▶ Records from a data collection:
=-=-=-=-=
(** Requests that are all answered. *)
Lemma try_join_all_Ok {A} (asks : list (Reply → result A EventsError)) net answers :
  (length asks ≤ length (replies net))%nat →
  Forall2 (λ ask r, ∀ reply, reply ∈ replies net → ∃ a, ask reply = Ok a ∧ r a) asks answers →
  ∃ xs net', try_join_all asks net = (Ok xs, net') ∧ Forall2 (λ r x, r x) answers xs.
Proof.
  destruct net as [now rs]. simpl. intros Hlen Hf. unfold try_join_all. simpl.
  assert (∃ xs at_ms, first_error (arrivals now asks rs) = None ∧
    all_answers now (arrivals now asks rs) = Some (at_ms, xs) ∧ Forall2 (λ r x, r x) answers xs)
    as (xs & at_ms & -> & -> & Hxs); [|by do 2 eexists].
  revert rs Hlen Hf. induction asks as [|ask asks IH] in answers |- *; intros rs Hlen Hf;
    inversion Hf as [|? r ? answers' Hask Hf']; subst.
  { exists [], now. by split_and!. }
  destruct rs as [|reply rs]; simpl in Hlen; [lia|].
  destruct (Hask reply ltac:(left)) as (a & Ha & Hr).
  destruct (IH answers' rs) as (xs & at_ms & Hfirst & Hall & Hxs).
  { lia. }
  { eapply Forall2_impl; [done|]. intros ask' r' H' reply' Hin. apply H'. by right. }
  unfold arrivals in *. simpl. rewrite Ha.
  replace (imap _ asks) with (imap (λ i ask, reply ← rs !! i;
    Some (now + latency reply, ask reply)) asks) by (by apply imap_ext).
  rewrite Hfirst, Hall. simpl. do 2 eexists. split_and!; [done|done|by constructor].
Qed.

Lemma first_error_from {A F} (rs : list (option (N * result A F))) at_ms e :
  first_error rs = Some (at_ms, e) → ∃ now, Some (now, Err e) ∈ rs.
Proof.
  induction rs as [|r rs IH]; [done|]. intros H.
  assert (first_error rs = Some (at_ms, e) → ∃ now, Some (now, Err e) ∈ r :: rs) as Hrest.
  { intros [now Hin]%IH. exists now. by right. }
  simpl in H. destruct r as [[now [a|e']]|]; try by apply Hrest.
  fold (first_error rs) in H. destruct (first_error rs) as [[first e'']|].
  - case_decide; simplify_eq; [by apply Hrest|exists at_ms; left].
  - simplify_eq. exists at_ms. left.
Qed.

Lemma first_error_None {A F} (rs : list (option (N * result A F))) :
  first_error rs = None → ∀ at_ms e, Some (at_ms, Err e) ∉ rs.
Proof.
  induction rs as [|r rs IH]; intros H at_ms e; [apply not_elem_of_nil|].
  simpl in H. fold (first_error rs) in H. rewrite not_elem_of_cons.
  destruct r as [[at_ms' [a|e']]|]; [split; [done|by apply IH]| |split; [done|by apply IH]].
  destruct (first_error rs) as [[first e'']|]; [case_decide|]; done.
Qed.

(** Requests of which one is refused, all for the same reason. *)
Lemma try_join_all_Err {A} (asks : list (Reply → result A EventsError)) net e :
  (length asks ≤ length (replies net))%nat →
  (∀ ask reply e', ask ∈ asks → reply ∈ replies net → ask reply = Err e' → e' = e) →
  (∃ ask, ask ∈ asks ∧ ∀ reply, reply ∈ replies net → ask reply = Err e) →
  ∃ net', try_join_all asks net = (Err (Failed e), net').
Proof.
  intros Hlen Honly (ask & [i Hi]%list_elem_of_lookup & Hask).
  destruct net as [now rs]; simpl in *. unfold try_join_all; simpl.
  destruct (first_error (arrivals now asks rs)) as [[at_ms e']|] eqn:Hfirst.
  - apply first_error_from in Hfirst as (at_ms' & [j Hj]%list_elem_of_lookup).
    unfold arrivals in Hj. rewrite list_lookup_imap in Hj.
    destruct (asks !! j) as [ask'|] eqn:Ha, (rs !! j) as [reply|] eqn:Hr; simplify_eq/=.
    rewrite (Honly ask' reply e'); [by eexists|by eapply list_elem_of_lookup_2..|done].
  - destruct (lookup_lt_is_Some_2 rs i) as [reply Hr].
    { apply lookup_lt_Some in Hi. lia. }
    destruct (first_error_None _ Hfirst (now + latency reply) e).
    apply list_elem_of_lookup. exists i. unfold arrivals. rewrite list_lookup_imap, Hi. simpl.
    rewrite Hr. simpl. rewrite (Hask reply); [done|by eapply list_elem_of_lookup_2].
Qed.

(** ** What a fetch is to bring *)

(** The configured limit is reached. *)
Definition at_limit (w : EventWatcher) (logs : list Log) : Prop :=
  match max_logs_per_query (events_config w) with
  | Some max => nonzero_get max ≤ N.of_nat (length logs)
  | None => False
  end.
#[export] Instance at_limit_dec w logs : Decision (at_limit w logs).
Proof. unfold at_limit. destruct (max_logs_per_query _); apply _. Defined.

Lemma check_logs_limit_spec w logs :
  check_logs_limit w logs = if decide (at_limit w logs) then Err TooManyLogs else Ok logs.
Proof.
  unfold check_logs_limit. destruct (decide (at_limit w logs)) as [Hat|Hat]; unfold at_limit in Hat.
  - destruct (max_logs_per_query _); [by rewrite decide_True|done].
  - destruct (max_logs_per_query _); [by rewrite decide_False|done].
Qed.

Lemma at_limit_permutation w logs logs' : logs ≡ₚ logs' → at_limit w logs ↔ at_limit w logs'.
Proof. intros Hp. unfold at_limit. by rewrite (Permutation_length Hp). Qed.

Section honest.
Context (w : EventWatcher) (chain_logs : list Log).

(** The logs of [chain_logs] of some topics, and those of one. *)
Definition wanted (blocks : BlockFilter) (ts : list B256) : list Log :=
  filter (λ log, (in_blocks blocks log ∧ raw_address log ∈ addresses w) ∧ topic_in ts log)
    chain_logs.
Definition wanted_of (blocks : BlockFilter) (topic : B256) : list Log :=
  filter (λ log, (in_blocks blocks log ∧ raw_address log ∈ addresses w) ∧
    topic0 log = Some topic) chain_logs.

(** One query for all events is refused at the limit; one query per event drops
    a fallible event at the limit, and is refused for another; the client takes
    all of a block's logs. *)
Definition to_fetch (fetch : Fetch) (blocks : BlockFilter) : option (list Log) :=
  match fetch with
  | SingleQuery _ =>
      if decide (at_limit w (wanted blocks (watched_topics w))) then None
      else Some (wanted blocks (watched_topics w))
  | MultipleQueries _ =>
      if decide (Exists (λ topic, topic ∉ fallible_events (events_config w) ∧
        at_limit w (wanted_of blocks topic)) (watched_topics w)) then None
      else Some (wanted blocks
        (filter (λ topic, ¬ at_limit w (wanted_of blocks topic)) (watched_topics w)))
  | ClientFiltered _ _ => Some (wanted blocks (watched_topics w))
  end.

(** Below the limit all logs are fetched, whichever way. *)
Lemma to_fetch_below fetch blocks :
  ¬ at_limit w (wanted blocks (watched_topics w)) →
  to_fetch fetch blocks = Some (wanted blocks (watched_topics w)).
Proof.
  intros Hbelow.
  assert (∀ topic, topic ∈ watched_topics w → ¬ at_limit w (wanted_of blocks topic)) as Hone.
  { intros topic Hin Hat. apply Hbelow. clear Hbelow. unfold at_limit in *.
    destruct (max_logs_per_query _) as [max|]; [|done].
    enough (length (wanted_of blocks topic) ≤ length (wanted blocks (watched_topics w)))%nat
      by lia.
    unfold wanted_of, wanted. clear Hat.
    induction chain_logs as [|log logs IH]; [done|]. rewrite !filter_cons.
    repeat case_decide; simpl; try lia.
    exfalso. clear IH. unfold topic_in in *. destruct (topic0 log); naive_solver. }
  destruct fetch as [b|b|hash bloom]; simpl; [by rewrite decide_False| |done].
  rewrite decide_False.
  - do 2 f_equal. rewrite list_filter_all; [done|]. exact Hone.
  - intros (topic & Hin & _ & Hat)%Exists_exists. by eapply Hone.
Qed.

Lemma to_fetch_keyed fetch blocks logs :
  to_fetch fetch blocks = Some logs → keyed chain_logs → keyed logs.
Proof.
  intros Hto Hk. destruct fetch; simpl in Hto; try case_decide; simplify_eq; by apply keyed_filter.
Qed.

Hypothesis Haddresses : addresses w ≠ [].
Hypothesis Htopics : watched_topics w ≠ [].
Hypothesis Hdistinct : NoDup (watched_topics w).

Lemma watched_matches blocks log :
  matches (watched w blocks) log ↔
  (in_blocks blocks log ∧ raw_address log ∈ addresses w) ∧ topic_in (watched_topics w) log.
Proof. unfold matches, watched; simpl. tauto. Qed.

Lemma keeps_spec log :
  Is_true (keeps w log) ↔ raw_address log ∈ addresses w ∧ topic_in (watched_topics w) log.
Proof.
  unfold keeps, topic_in. rewrite andb_True, bool_decide_spec.
  destruct (topic0 log); [by rewrite bool_decide_spec|]. simpl. tauto.
Qed.

Lemma query_event_honest blocks topic reply :
  honest chain_logs reply →
  if decide (at_limit w (wanted_of blocks topic)) then
    query_event w blocks topic reply =
      if decide (topic ∈ fallible_events (events_config w)) then Ok [] else Err TooManyLogs
  else ∃ logs, query_event w blocks topic reply = Ok logs ∧ logs ≡ₚ wanted_of blocks topic.
Proof.
  intros Hh. unfold query_event, get_logs.
  destruct (Hh {| filter_blocks := blocks; filter_addresses := addresses w;
    filter_topics := [topic] |}) as (logs & -> & Hlogs). simpl.
  assert (logs ≡ₚ wanted_of blocks topic) as Hp.
  { rewrite Hlogs. apply reflexive_eq, list_filter_ext. intros log _.
    unfold matches, topic_in; simpl. destruct (topic0 log); [|naive_solver].
    rewrite list_elem_of_singleton. naive_solver. }
  rewrite check_logs_limit_spec, (decide_ext _ _ _ _ (at_limit_permutation w _ _ Hp)).
  case_decide; simpl; [by case_decide|by exists logs].
Qed.

Lemma fetch_multiple_honest b blocks net :
  b = blocks → Forall (honest chain_logs) (replies net) →
  (length (watched_topics w) ≤ length (replies net))%nat →
  match to_fetch (MultipleQueries b) blocks with
  | None => ∃ net', fetch_raw_logs w (MultipleQueries b) net = (Err (Failed TooManyLogs), net')
  | Some logs => ∃ logs' net', fetch_raw_logs w (MultipleQueries b) net = (Ok logs', net') ∧
      logs' ≡ₚ logs
  end.
Proof.
  intros -> Hh Hlen. rewrite Forall_forall in Hh. simpl. unfold io_bind. case_decide as Hex.
  - apply Exists_exists in Hex as (topic & Hin & Hfall & Hat).
    destruct (try_join_all_Err (query_event w blocks <$> watched_topics w) net TooManyLogs)
      as [net' ->]; [by rewrite length_fmap| | |by eexists].
    + intros ask reply e' (topic' & -> & _)%list_elem_of_fmap Hreply Hask.
      pose proof (query_event_honest blocks topic' reply (Hh _ Hreply)) as Hq.
      case_decide; [case_decide|]; naive_solver congruence.
    + exists (query_event w blocks topic). split; [by apply list_elem_of_fmap_2|].
      intros reply Hreply.
      pose proof (query_event_honest blocks topic reply (Hh _ Hreply)) as Hq.
      by rewrite decide_True, decide_False in Hq.
  - destruct (try_join_all_Ok (query_event w blocks <$> watched_topics w) net
      ((λ topic logs, logs ≡ₚ if decide (¬ at_limit w (wanted_of blocks topic))
          then wanted_of blocks topic else []) <$> watched_topics w))
      as (xs & net' & Hjoin & Hxs); [by rewrite length_fmap| |].
    { apply Forall2_fmap_2, Forall_Forall2_diag, Forall_forall. intros topic Hin reply Hreply.
      pose proof (query_event_honest blocks topic reply (Hh _ Hreply)) as Hq.
      destruct (decide (at_limit w (wanted_of blocks topic))) as [Hat|Hat].
      - rewrite decide_False by tauto. exists []. split; [|done]. rewrite Hq, decide_True; [done|].
        destruct (decide (topic ∈ fallible_events (events_config w))); [done|].
        destruct Hex. apply Exists_exists. eauto.
      - by rewrite decide_True. }
    rewrite Hjoin. exists (concat xs), net'. split; [done|].
    unfold wanted. rewrite <-topics_partition by (by apply NoDup_filter).
    apply Forall2_fmap_l in Hxs. clear -Hxs.
    induction Hxs as [|topic x topics xs Hx Hxs IH]; [done|]. rewrite filter_cons. simpl.
    rewrite Hx, IH. case_decide; reflexivity.
Qed.

(** What a fetch brings from a node that serves what its filters select. *)
Lemma fetch_raw_limited fetch blocks net :
  fetches chain_logs fetch blocks → Forall (honest chain_logs) (replies net) →
  (length (watched_topics w) ≤ length (replies net))%nat →
  match to_fetch fetch blocks with
  | None => ∃ net', fetch_raw_logs w fetch net = (Err (Failed TooManyLogs), net')
  | Some logs => ∃ logs' net', fetch_raw_logs w fetch net = (Ok logs', net') ∧ logs' ≡ₚ logs
  end.
Proof.
  intros Hf Hh Hlen.
  assert (∃ reply rest, replies net = reply :: rest ∧ honest chain_logs reply)
    as (reply & rest & Hr & Hreply).
  { destruct (replies net) as [|reply rest]; [destruct (watched_topics w); simpl in Hlen; [done|lia]|].
    inversion Hh. by do 2 eexists. }
  destruct fetch as [b|b|hash bloom]; [|by apply fetch_multiple_honest|]; simpl in Hf.
  - subst b. simpl. unfold query, next_reply. rewrite Hr. unfold get_logs.
    destruct (Hreply (watched w blocks)) as (logs & Hl & Hp). unfold watched in Hl.
    rewrite Hl. simpl. assert (logs ≡ₚ wanted blocks (watched_topics w)) as Hp'.
    { rewrite Hp. apply reflexive_eq, list_filter_ext. intros log _. apply watched_matches. }
    rewrite check_logs_limit_spec, (decide_ext _ _ _ _ (at_limit_permutation w _ _ Hp')).
    case_decide; simpl; by do 2 eexists.
  - destruct Hf as [-> Hbloom]. simpl. unfold query, next_reply. rewrite Hr.
    unfold get_logs. destruct (Hreply {| filter_blocks := FilterHash hash;
      filter_addresses := []; filter_topics := [] |}) as (logs & -> & Hp). simpl.
    assert (logs ≡ₚ filter (in_blocks (FilterHash hash)) chain_logs) as Hp'.
    { rewrite Hp. apply reflexive_eq, list_filter_ext. intros log _.
      unfold matches; simpl. tauto. }
    rewrite (Hbloom _ Hp'), decide_False by tauto. simpl. do 2 eexists. split; [done|].
    rewrite Hp', list_filter_filter. apply reflexive_eq, list_filter_ext.
    intros log _. rewrite keeps_spec. tauto.
Qed.

(** Without a limit, that is everything watched. *)
Lemma fetch_raw_honest fetch blocks net :
  max_logs_per_query (events_config w) = None →
  fetches chain_logs fetch blocks → Forall (honest chain_logs) (replies net) →
  (length (watched_topics w) ≤ length (replies net))%nat →
  ∃ logs net', fetch_raw_logs w fetch net = (Ok logs, net') ∧
    logs ≡ₚ filter (matches (watched w blocks)) chain_logs.
Proof.
  intros Hlimit Hf Hh Hlen. pose proof (fetch_raw_limited fetch blocks net Hf Hh Hlen) as H.
  rewrite to_fetch_below in H by (unfold at_limit; rewrite Hlimit; tauto).
  rewrite (list_filter_ext _ _ chain_logs (λ log _, watched_matches blocks log)). exact H.
Qed.
End honest.

(** ** Properties *)

End fetching.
=-=-=-=-=
▶ TASK INSTRUCTIONS: Print only these lines, please. They run from the start of the entries above to the line containing "assert (∃ xs", both ends included, and must match exactly.

▶ SOLUTION TO THE EXERCISE:
(** Requests that are all answered. *)
Lemma try_join_all_Ok {A} (asks : list (Reply → result A EventsError)) net answers :
  (length asks ≤ length (replies net))%nat →
  Forall2 (λ ask r, ∀ reply, reply ∈ replies net → ∃ a, ask reply = Ok a ∧ r a) asks answers →
  ∃ xs net', try_join_all asks net = (Ok xs, net') ∧ Forall2 (λ r x, r x) answers xs.
Proof.
  destruct net as [now rs]. simpl. intros Hlen Hf. unfold try_join_all. simpl.
  assert (∃ xs at_ms, first_error (arrivals now asks rs) = None ∧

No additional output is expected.